Six months in, I’m still sharpening my pitch. The process is tedious but absolutely essential.  Otherwise, the world can only judge you by your LinkedIn shot. Mine is hardly a magnet for new business. I look like the lovechild of Bart Simpson and the Milky Bar Kid.

The Milky Bars are ennui

The highs have vastly outweighed the lows, however.

At first the victories come in silly ways. The student thrill of flicking imaginary V’s at the suckers on the commuter bus or the dopamine surge of free wifi. Winning.

And the joy of being outside the corporate bubble. Inside, you’re acutely aware of institutional and individual competition. I got seduced by the title inflation game, eyeing the capo di tutti capi as my next rank. The Overview Effect you get from departure lays bare the irrelevance of it all.

The more durable satisfaction comes from moments of personal insight.

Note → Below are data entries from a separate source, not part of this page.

Lemma apply_log_ok stats entries : stats_ok stats -> (forall e, e ∈ entries -> e.1 ∈ dom stats) ->
  exists stats', apply_log stats entries = (stats', Ok ()) /\ stats_ok stats' /\ dom stats' = dom stats.
Proof using Type*.
  revert stats. induction entries as [|[u us] entries IH]; intros stats Hs He; cbn [apply_log]; [by exists stats|].
  pose proof (He (u, us) ltac:(set_solver)) as Hu. apply elem_of_dom in Hu as [s Hu]. cbn in Hu. rewrite Hu.
  destruct (IH (<[u := apply_updates s us]> stats)) as (stats' & -> & Hs' & Hd).
  - apply stats_ok_insert; [done|]. apply apply_updates_ok. by apply (Hs u).
  - intros e Hin. rewrite dom_insert_L. set_solver.
  - exists stats'. split_and!; [done..|]. rewrite Hd, dom_insert_L. apply elem_of_dom_2 in Hu. set_solver.
Qed.

Lemma update_statistics_ok cl stats order : client_ok cl stats -> (forall l, order l ≡ₚ l) ->
  exists stats', update_statistics cl order stats = (mkMultiClient (leader_list cl) (mc_config cl) ∅, stats', Ok ()) /\
    stats_ok stats' /\ dom stats' = dom stats.
Proof using Type*.
  intros (_ & _ & _ & Hs & Hu) Ho. unfold update_statistics.
  destruct (apply_log_ok stats (order (map_to_list (statistic_updates cl))) Hs) as (stats' & -> & Hs' & Hd).
  - intros [u us] Hin. rewrite Ho in Hin. apply elem_of_map_to_list, elem_of_dom_2 in Hin. set_solver.
  - by exists stats'.
Qed.

Lemma known_mono stats stats' (ls : list (Client * Url)) : dom stats ⊆ dom stats' ->
  Forall (fun l => is_Some (stats !! l.2)) ls -> Forall (fun l => is_Some (stats' !! l.2)) ls.
Proof. intros Hd Hf. eapply Forall_impl; [exact Hf|]. intros l Hl. apply elem_of_dom in Hl. apply elem_of_dom. by apply Hd. Qed.

(** A rotation keeps the invariant and can only fail with an error. *)
Lemma client_rotation_ok cl stats net order conn config :
  client_ok cl stats -> config_ok config -> (forall l, order l ≡ₚ l) ->
  let '(cl', stats', r) := client_rotation cl net order conn stats config in
  client_ok cl' stats' /\ (forall m, r <> Err (ClientPanic m)).
Proof using Type*.
  intros Hok Hc Ho. unfold client_rotation. destruct (update_statistics_ok cl stats order Hok Ho) as (s1 & -> & Hs1 & Hd1).
  cbv iota beta. unfold rotate. destruct (setup net conn s1 config) as [s2 r] eqn:Es.
  destruct (setup_spec _ _ _ _ _ _ Hs1 Hc Es) as (Hs2 & Hd2 & Hr). destruct Hok as (Hne & Hn & Hk & _ & _).
  destruct r as [leaders|e].
  - destruct Hr as (? & ? & ? & _). split; [|done]. split_and!; [done..|]. set_solver.
  - destruct Hr as [m ->]. split; [|done]. split_and!; cbn; [done|done| |done|set_solver].
    apply (known_mono stats); [set_solver|done].
Qed.
(** [Enroll] does not check what kind of account it is given: on a proposal
    whose id starts with four zero bytes it reads a registry with no leaves and
    overwrites the proposal; the last four bytes of the enrolled leaf become the
    approval count, so that [Execute] then accepts any threshold up to a number
    the caller chose, with no approval cast.  The step is one the owner program
    is allowed to make. *)
Theorem msig_enroll_forges_count `{Sha256} `{Serde AuthTransfer.Instruction}
    (proposal : AccountWithMetadata) (root pid : bytes) (ns : list bytes) (leaf : bytes) (n : Z) :
  is_proposal (data (account proposal)) root pid ns -> take 4 pid = le_bytes 4 0 ->
  program_owner (account proposal) <> DEFAULT_PROGRAM_ID ->
  length leaf = 28%nat -> u32 n ->
  exists post, enroll proposal (leaf ++ le_bytes 4 n) = Ok [post_new post] /\
    pair_ok (program_owner (account proposal)) (account proposal) post /\
    forall auth id treasury recipient threshold seed,
      is_ok (execute (mkAWM post auth id) treasury recipient threshold seed) = (threshold <=? n).
Proof.
  intros (Hr & Hi & _ & _ & rest & Hd) Hz Ho Hl Hn. unfold enroll.
  unfold proposal_bytes in Hd. rewrite <- (take_drop 4 pid), Hz, <- !app_assoc in Hd.
  set (tail := drop 4 pid ++ _) in Hd.
  rewrite (proj2 (Nat.leb_le _ _)) by (rewrite Hd, !length_app, length_le_bytes; unfold REGISTRY_HEADER_LEN; lia).
  rewrite Hd, slice_mid by (rewrite ?length_le_bytes, Hr; done). cbn [rbind].
  rewrite of_le_bytes_u32 by done. change (Z.to_nat 0) with 0%nat. cbn [read_chunks rbind app].
  rewrite merkle_root_node. set (root' := node _ _ _).
  assert (length root' = 32%nat) as Hr' by apply sha256_length. cbn [rbind length concat].
  rewrite app_nil_r. change (Z.of_nat 1 mod 2 ^ 32) with 1.
  set (new := root' ++ le_bytes 4 1 ++ leaf ++ le_bytes 4 n).
  assert (length new = 68%nat) as Hnew
    by (unfold new; rewrite !length_app, !length_le_bytes; lia).
  assert (wf_data new) as Hw by (unfold wf_data; rewrite Hnew; done).
  rewrite (proj2 (into_data_ok new _ _) (conj eq_refl Hw)).
  cbn [rbind]. rewrite bool_decide_eq_false_2 by done.
  eexists. split_and!; [done| |].
  - split; cbn; auto; intros; congruence.
  - intros. rewrite execute_eq. cbn [account data with_data]. rewrite Hnew. cbn [Nat.leb PROPOSAL_HEADER_LEN].
    unfold recorded_count, new. rewrite !app_assoc.
    rewrite (drop_app_length' _ (le_bytes 4 n)) by (rewrite !length_app, length_le_bytes; lia).
    rewrite (take_ge (le_bytes 4 n)) by by rewrite length_le_bytes.
    rewrite of_le_bytes_u32 by done. by destruct (threshold <=? n).
Qed.

Lemma msig_enroll_forges_count_witness :
  let H := poly_sha256 in let S := AuthTransfer.example_serde in
  exists post,
    enroll (created ex_pid [1; 0; 0; 0; 0; 0; 0; 0] (replicate 32 x01) (replicate 32 x00))
      (replicate 28 x02 ++ le_bytes 4 3) = Ok [post_new post] /\
    pair_ok [1; 0; 0; 0; 0; 0; 0; 0]
      (account (created ex_pid [1; 0; 0; 0; 0; 0; 0; 0] (replicate 32 x01) (replicate 32 x00))) post /\
    forall auth id treasury recipient threshold seed,
      is_ok (execute (mkAWM post auth id) treasury recipient threshold seed) = (threshold <=? 3).
Proof.
  intros H S.
  apply (msig_enroll_forges_count
           (created ex_pid [1; 0; 0; 0; 0; 0; 0; 0] (replicate 32 x01) (replicate 32 x00))
           (replicate 32 x01) (replicate 32 x00) [] (replicate 28 x02) 3); try done.
  by apply is_proposal_bytes.
Defined.
(** [main] *)
Definition run_instruction (instruction : Instruction) (pre_states : list AccountWithMetadata)
  : result panic (list AccountPostState) :=
  match instruction, pre_states with
  | Transfer balance_to_move, [sender; recipient] => transfer sender recipient balance_to_move
  | Transfer _, _ => Err "Transfer instruction requires exactly two accounts"%string
  | NewFungibleDefinition name total_supply, [definition_account; holding_account] =>
      new_fungible_definition definition_account holding_account name total_supply
  | NewFungibleDefinition _ _, _ =>
      Err "NewFungibleDefinition instruction requires exactly two accounts"%string
  | NewDefinitionWithMetadata new_definition metadata, [definition_account; holding_account; metadata_account] =>
      new_definition_with_metadata definition_account holding_account metadata_account new_definition metadata
  | NewDefinitionWithMetadata _ _, _ =>
      Err "NewDefinitionWithMetadata instruction requires exactly three accounts"%string
  | InitializeAccount, [definition_account; account_to_initialize] =>
      initialize_account definition_account account_to_initialize
  | InitializeAccount, _ => Err "InitializeAccount instruction requires exactly two accounts"%string
  | Burn amount_to_burn, [definition_account; user_holding_account] =>
      burn definition_account user_holding_account amount_to_burn
  | Burn _, _ => Err "Burn instruction requires exactly two accounts"%string
  | Mint amount_to_mint, [definition_account; user_holding_account] =>
      mint definition_account user_holding_account amount_to_mint
  | Mint _, _ => Err "Mint instruction requires exactly two accounts"%string
  | PrintNft, [master_account; printed_account] => print_nft master_account printed_account
  | PrintNft, _ => Err "PrintNft instruction requires exactly two accounts"%string
  end.

Definition main `{Serde Instruction} : guest :=
  fun self_program_id caller_program_id pre_states instruction_words =>
  let? instruction := read_instruction instruction_words in
  let? post_states := run_instruction instruction pre_states in
  Ok (Some (output_new self_program_id caller_program_id instruction_words pre_states post_states)).
End Token.
(** A new definition whose name has 27 bytes is, read as a holding, a fungible
    holding: the length and the bytes of the name and the low byte of the supply
    are taken for the definition id, and the rest of the supply for the balance.
    Its creator thus shows any balance of a token whose definition id has that
    form: no tag separates the two types. *)
Theorem token_definition_forges_holding (definition holding : AccountWithMetadata) (name : bytes)
    (total_supply : Z) :
  account definition = default_account -> account holding = default_account ->
  length name = 27%nat -> utf8_valid name = true -> u128 total_supply -> wf_id (account_id definition) ->
  exists posts forged, new_fungible_definition definition holding name total_supply = Ok posts /\
    ps_account <$> head posts = Some forged /\
    holding_try_from (data forged) = Some (Fungible (forged_id name total_supply) (total_supply / 256)).
Proof.
  intros Ed Eh Hn Hu Hs Hid. unfold new_fungible_definition, data_from_definition, data_from_holding, data_try_from.
  rewrite Ed, Eh, !bool_decide_eq_true_2 by done.
  assert (length (definition_borsh (DefFungible name total_supply None)) = 49%nat) as L1.
  { cbn [definition_borsh option_borsh]. unfold string_borsh. rewrite !length_app, !length_le_bytes. lia. }
  assert (length (holding_borsh (Fungible (account_id definition) total_supply)) = 49%nat) as L2.
  { cbn [holding_borsh]. rewrite !length_app, !length_le_bytes, Hid. lia. }
  rewrite L1, L2. cbn [Z.of_nat]. eexists _, _. split; [done|]. split; [done|]. cbn [ps_account post_new_claimed data with_data].
  apply (try_from_slice_iff _ _ _ _ _ reads_holding). unfold fits in Hs. split.
  - split; [unfold wf_id, forged_id; rewrite !length_app, !length_le_bytes; lia|].
    split; [apply Z.div_pos; lia|]. apply Z.div_lt_upper_bound; lia.
  - cbn [definition_borsh holding_borsh option_borsh]. unfold string_borsh, forged_id. rewrite Hn, <- !app_assoc.
    do 3 f_equal. change 16%nat with (1 + 15)%nat at 1. rewrite le_bytes_app, <- app_assoc. f_equal.
    change (8 * Z.of_nat 1) with 8. rewrite Z.shiftr_div_pow2 by lia. change (2 ^ 8) with 256.
    apply (le_bytes_snoc_zero 15). split; [apply Z.div_pos; lia|]. apply Z.div_lt_upper_bound; lia.
Qed.

Lemma token_definition_forges_holding_witness : exists posts forged,
  new_fungible_definition (mkAWM default_account true (replicate 32 x01))
    (mkAWM default_account true (replicate 32 x02)) (replicate 27 x41) 256000 = Ok posts /\
  ps_account <$> head posts = Some forged /\
  holding_try_from (data forged) = Some (Fungible (forged_id (replicate 27 x41) 256000) (256000 / 256)).
Proof.
  assert (u128 256000) as Hs by (unfold fits; lia).
  exact (token_definition_forges_holding (mkAWM default_account true (replicate 32 x01))
    (mkAWM default_account true (replicate 32 x02)) (replicate 27 x41) 256000 eq_refl eq_refl eq_refl
    ltac:(vm_compute; reflexivity) Hs eq_refl).
Defined.
(* ===== verification/Amm.v ===== *)
(** * The AMM program

    Models [lez/programs/amm]: pools of two fungible tokens with liquidity
    tokens, and the five instructions.  The program uses Rust's plain [+], [-]
    and [*], which panic on overflow or wrap around depending on how the guest is
    built: the class [Build] has both.  [checked_mul], [isqrt] and [div_ceil]
    are the standard library's. *)

From S2P Require Import Prelude Bytes Account Ids Program Token BTree.

(** Whether the build has overflow checks; a release build has not. *)
Class Build := { overflow_checks : bool }.

Definition release_build : Build := {| overflow_checks := false |}.

Section arithmetic.
Context `{Build}.

(** A [u128] operator whose exact result is [z]. *)
Definition plain_op (msg : panic) (z : Z) : result panic Z :=
  if (0 <=? z) && (z <? 2 ^ 128) then Ok z
  else if overflow_checks then Err msg
  else Ok (z mod 2 ^ 128).

Definition plain_add (a b : Z) : result panic Z := plain_op "attempt to add with overflow" (a + b).
Definition plain_sub (a b : Z) : result panic Z := plain_op "attempt to subtract with overflow" (a - b).
Definition plain_mul (a b : Z) : result panic Z := plain_op "attempt to multiply with overflow" (a * b).
Definition plain_div (a b : Z) : result panic Z :=
  if b =? 0 then Err "attempt to divide by zero"%string else Ok (a / b).

(** [u128::div_ceil] *)
Definition div_ceil (a b : Z) : result panic Z :=
  let? q := plain_div a b in
  Ok (if 0 <? a mod b then q + 1 else q).

Lemma plain_op_exact msg z : u128 z -> plain_op msg z = Ok z.
Proof.
  unfold plain_op, fits. intros [? ?].
  by rewrite (proj2 (Z.leb_le _ _)), (proj2 (Z.ltb_lt _ _)) by done.
Qed.

(** With overflow checks a result is the exact one. *)
Lemma plain_op_checked msg z r : overflow_checks = true -> plain_op msg z = Ok r -> r = z /\ u128 z.
Proof.
  intros Hc. unfold plain_op, fits. rewrite Hc. intros Hp.
  destruct ((0 <=? z) && (z <? 2 ^ 128)) eqn:E; inv_ok. bprop. done.
Qed.

Lemma plain_op_fits msg z r : plain_op msg z = Ok r -> u128 r.
Proof.
  unfold plain_op, fits. intros Hp. destruct ((0 <=? z) && (z <? 2 ^ 128)) eqn:E.
  - inv_ok. subst. bprop. done.
  - destruct overflow_checks; inv_ok. subst. apply Z.mod_pos_bound. lia.
Qed.

Lemma plain_div_ok a b r : plain_div a b = Ok r <-> b <> 0 /\ r = a / b.
Proof.
  unfold plain_div. destruct (b =? 0) eqn:E; bprop; split; [done|lia|intros; inv_ok; by subst|by intros [_ ->]].
Qed.
End arithmetic.

Module Amm.

(** ** [amm_core] *)

Inductive Instruction :=
| NewDefinition (token_a_amount token_b_amount : Z) (amm_program_id : ProgramId)
| AddLiquidity (min_amount_liquidity max_amount_to_add_token_a max_amount_to_add_token_b : Z)
| RemoveLiquidity (remove_liquidity_amount min_amount_to_remove_token_a min_amount_to_remove_token_b : Z)
| SwapExactInput (swap_amount_in min_amount_out : Z) (token_definition_id_in : AccountId)
| SwapExactOutput (exact_amount_out max_amount_in : Z) (token_definition_id_in : AccountId).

You discover your individual rhythms and can work to them. This isn’t a euphemism for toilet activities, but that each of us has a particular cadence.  Where the traditional 9-5 imposes a regimen, I’ve been able to design one. My best days start at sparrow’s fart because, like Sir Gawain, my life force waxes as the sun sets. By 5pm, I’m as useless as a wet towel. Only the electro-shock of daycare pick up sparks me back to life again.

You also get a much clearer sense of your own personality. As it turns out, I’m an introvert who’s easily distracted. Noisy, open plan offices are essentially my nemesis, draining my energy and diverting my attention. The 40hz hum of complete strangers in a café focuses my mind. This is where I can get the deep work done. My productivity has gone through the roof.

Perhaps the greatest upside is the transparency of the business transaction. It always irked me that my best efforts were spent fuelling Lear Jets for Stateside execs. As I get better at negotiating a fair price for my services, I can see a direct link between contribution and reward. There is no greater satisfaction than that.

Shorn of the institution, I am seeing my old life through a different lens; fresh and raw. In The Doors of Perception, Aldous Huxley talks about a renewed perspective: ‘I was seeing what Adam had seen on the morning of his creation – the miracle, moment by moment, of naked existence.’ Admittedly, he had taken a boat load of mescaline. All I’ve had to do is jump ship.

If I ever end up doing something really different, it’ll blow my tiny little mind.

Al Crawford is a strategist and was until earlier this year chief strategy officer of Clemenger BBDO Sydney . This article first appeared on LinkedIn.